I'm having difficulty with projectile motion. Iv looked at numerous examples but to no avail. I need some help with where to start and some working for this question.

  • Can you solve simpler problems like how long it takes a stone to fall to the ground after you throw it straight upward at $10\ \mathrm{ms}^{-1}$? You say you looked at other examples "to no avail", but that doesn't give any clue as to what is causing you difficulty. Whereas if you showed one of these examples and told us where you stopped understanding it, we'd have a clue about what kind of help would be useful to you. – David K Sep 03 '19 at 01:18

3 Answers3

0

To solve this kind of problem, you have to consider the two components of the displacement.
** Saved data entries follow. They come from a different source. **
Lemma set_size_roundtrip inode size :
  in_buf 4 108 inode → 0 ≤ size < 2^64 →
  let inode' := set32 108 (u32 (Z.shiftr size 32)) (set32 4 (Z.land size 4294967295) inode) in
  EXT2_I_SIZE inode' = size ∧ i_mode inode' = i_mode inode ∧
  ∀ k off, 0 ≤ off → off + Z.of_nat k ≤ 4 ∨ (8 ≤ off ∧ off + Z.of_nat k ≤ 108) ∨ 112 ≤ off →
    get_le k off inode' = get_le k off inode.
Proof.
  intros Hb Hs inode'.
  assert (in_buf 4 4 inode) as Hb4 by (destruct Hb; split; lia).
  assert (Hne : ∀ k off, 0 ≤ off →
    off + Z.of_nat k ≤ 4 ∨ (8 ≤ off ∧ off + Z.of_nat k ≤ 108) ∨ 112 ≤ off →
    get_le k off inode' = get_le k off inode).
  { intros k off ? ?. unfold inode'.
    rewrite get_set_le_ne; [|by apply in_buf_set|done|lia].
    rewrite get_set_le_ne //; lia. }
  split; [|split; [|done]].
  - unfold EXT2_I_SIZE, i_size, i_size_high, inode'.
    rewrite get_set_le_ne; [|by apply in_buf_set|lia|lia].
    rewrite !get_set_le //; [|by apply in_buf_set].
    change (256 ^ Z.of_nat 4) with (2^32). change 4294967295 with (Z.ones 32).
    rewrite Z.land_ones // Z.mod_mod // /u32 Z.mod_mod //.
    by apply join_halves.
  - unfold i_mode. apply Hne; lia.
Qed.

Lemma lor_bit_set x b : 0 < b < 2^32 → Z.land (Z.lor x b mod 2^32) b ≠ 0.
Proof.
  intros Hb. rewrite -Z.land_ones // -Z.land_assoc (Z.land_comm (Z.ones 32)) Z.land_ones //.
  rewrite Z.mod_small; [|lia]. rewrite Z.land_lor_distr_l Z.land_diag.
  intros H%Z.lor_eq_0_iff. lia.
Qed.

(** Setting a feature bit for a large inode, as [ext2fs_inode_size_set] does. *)
Lemma set_size_feature fs off bit :
  length (fs_super fs) = SUPERBLOCK_SIZE → 92 ≤ off ≤ 100 → 0 < bit < 2^32 →
  let fs1 := set_super (set32 off (Z.lor (get32 off (fs_super fs)) bit) (fs_super fs)) fs in
  let fs2 := ext2fs_mark_super_dirty
      (if bool_decide (s_rev_level (fs_super fs1) = EXT2_GOOD_OLD_REV)
       then ext2fs_update_dynamic_rev fs1 else fs1) in
  bool_decide (Z.land (get32 off (fs_super fs2)) bit ≠ 0) = true ∧ 0 ≠ s_rev_level (fs_super fs2).
Proof.
  intros Hl Hoff Hbit fs1 fs2.
  assert (Hin : ∀ k' o, 0 ≤ o → o + Z.of_nat k' ≤ 1024 → in_buf k' o (fs_super fs)).
  { intros. split; [done|]. rewrite Hl. done. }
  assert (Hin1 : ∀ k' o, 0 ≤ o → o + Z.of_nat k' ≤ 1024 → in_buf k' o (fs_super fs1)).
  { intros. apply in_buf_set; apply Hin; lia. }
  assert (Hget : get32 off (fs_super fs1) = Z.lor (get32 off (fs_super fs)) bit mod 2^32).
  { apply (get_set_le 4). apply Hin; lia. }
  unfold fs2. clearbody fs1. clear fs2. rewrite bool_decide_eq_true.
  case_bool_decide as Hrev; simpl.
  2: { unfold EXT2_GOOD_OLD_REV in Hrev. split; [|lia]. rewrite Hget. by apply lor_bit_set. }
  unfold ext2fs_update_dynamic_rev. rewrite Hrev. simpl. unfold s_rev_level.
  assert (Hin2 := λ v, in_buf_set 2 88 _ _ _ v (Hin1 2%nat 88 ltac:(lia) ltac:(lia)) (Hin1 4%nat 76 ltac:(lia) ltac:(lia))).
  assert (Hin3 := λ v, in_buf_set 4 84 _ _ _ v (Hin1 4%nat 84 ltac:(lia) ltac:(lia)) (Hin1 4%nat 76 ltac:(lia) ltac:(lia))).
  assert (Hin4 := λ v v', in_buf_set 2 88 _ _ _ v' (Hin2 v) (Hin3 v)).
  rewrite !(get_set_le_ne _ _ 2 88) ?(get_set_le_ne _ _ 4 84); try lia; try done.
  rewrite get_set_le; [|apply Hin1; lia]. rewrite get_set_le_ne ?Hget; [|apply Hin1; lia|lia|lia].
  split; [by apply lor_bit_set|done].
Qed.
(* ===== verification/CsumProps.v ===== *)
(** * CsumProps: what the checksums of Csum guarantee

    What is stored is accepted, with everything but the field left alone; a
    structure in which up to four consecutive bytes are changed afterwards, or
    that turns up in the place of another, is not; and the walk over the
    entries of a directory block ends. *)
From S2P Require Import Prelude.
From S2P Require Import Bytes.
From S2P Require Import Super.
From S2P Require Import Crc.
From S2P Require Import Blknum.
From S2P Require Import Csum.
#[local] Open Scope Z_scope.

(** ** Lemmas on checksums *)
Lemma crc32c_range crc p : 0 ≤ crc < 2^32 → is_bytes p → 0 ≤ crc32c crc p < 2^32.
Proof.
  intros Hc Hp. unfold crc32c. rewrite crc32c_bytewise //.
  apply (le_bitwise_range 32); [lia|done..].
Qed.

Lemma crc32c_inj crc crc' p : 0 ≤ crc < 2^32 → 0 ≤ crc' < 2^32 → is_bytes p →
  crc32c crc p = crc32c crc' p → crc = crc'.
Proof.
  intros Hc Hc' Hp. unfold crc32c. rewrite !crc32c_bytewise //.
  apply (le_bitwise_inj 32); [lia|done..].
Qed.

Lemma all_ones_range : 0 ≤ all_ones < 2^32.
Proof. unfold all_ones. lia. Qed.

(** [burst a n b b']: the buffers [b] and [b'] differ, and only in the [n]
    bytes from [a]. *)
Record burst (a : Z) (n : nat) (b b' : list Z) : Prop := Burst {
  burst_length : length b = length b';
  burst_in : in_buf n a b;
  burst_same : ∀ i : nat, Z.of_nat i < a ∨ a + Z.of_nat n ≤ Z.of_nat i → b !! i = b' !! i;
  burst_ne : b ≠ b';
}.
Precisely, fixing ''the most convenient coordinate system'', we obtain the following equations for the movement of the first stone \begin{align*} \begin{cases} x_{0}(t) = v_{0}\cos(\theta_{0})t\\ y_{0}(t) = h_{0} + v_{0}\sin(\theta_{0})t - \displaystyle \frac{gt^{2}}{2} \end{cases} \end{align*} Analogously, we obtain the following equations for the movement of the second stone \begin{align*} \begin{cases} x_{1}(t) = v_{1}\cos(\theta_{1})t\\ y_{1}(t) = h_{1} + v_{1}\sin(\theta_{1})t - \displaystyle \frac{gt^{2}}{2} \end{cases} \end{align*}

Where $h_{k}$ indicates the initial height, $v_{k}$ indicates the initial speed, $g$ indicates the gravity and $t$ stands for the time. Now plug in the given values and solve the equations $y_{k} = 0$ in order to obtain the traveling time for each stone. Once you have each $t_{k}$, you may use it to obtain the displacement of each stone on the $x$-axis.

user0102
  • 21,572
  • Slightly simpler is to use symmetry and solve for $y'(t)=-y'(0)$. – amd Sep 03 '19 at 01:50
  • Thanks for the input. Iv been playing around with your suggestions but am still unsure what values im plugging in and where im plugging them in. I assume we are using either 10 or 9.8 for our gravity value. – user694587 Sep 05 '19 at 23:19
  • In the present case, we have $h_{0} = h_{1} = 0m$, $v_{0} = v_{1} = 20m/s$, $\theta_{0} = \pi/3$ and $\theta_{1} = \pi/6$. You may assume that $g = 10m/s^{2}$. – user0102 Sep 05 '19 at 23:26
0

(a) Using standard kinematic formula for vertical motion gives $$t=\frac {2v\sin\theta}g$$ where $t$ is total flight time. Since $v$ is the same, the stone launched at $30^\circ$ takes a shorter time.

(b) The range for the projectile is given by $$R=\frac {v^2\sin2\theta}g$$ which can be easily proven.

Since $\sin 2(60^\circ)=\sin 2(30^\circ)$, and $v$ is the same in both cases, both projectiles land at the same point.

0

The equation of vertical motion is

$$y=v\sin\theta\,t-g\frac{t^2}2$$ so that the flight time is

$$t=\frac{2v\sin\theta}g.$$

The faster is with the smallest angle.

The horizontal motion equation gives

$$x=v\cos\theta\,t=\frac{2v^2\sin\theta\cos\theta}g=\frac{v^2\sin2\theta}g.$$

Indeed, $\sin60°=\sin120°$.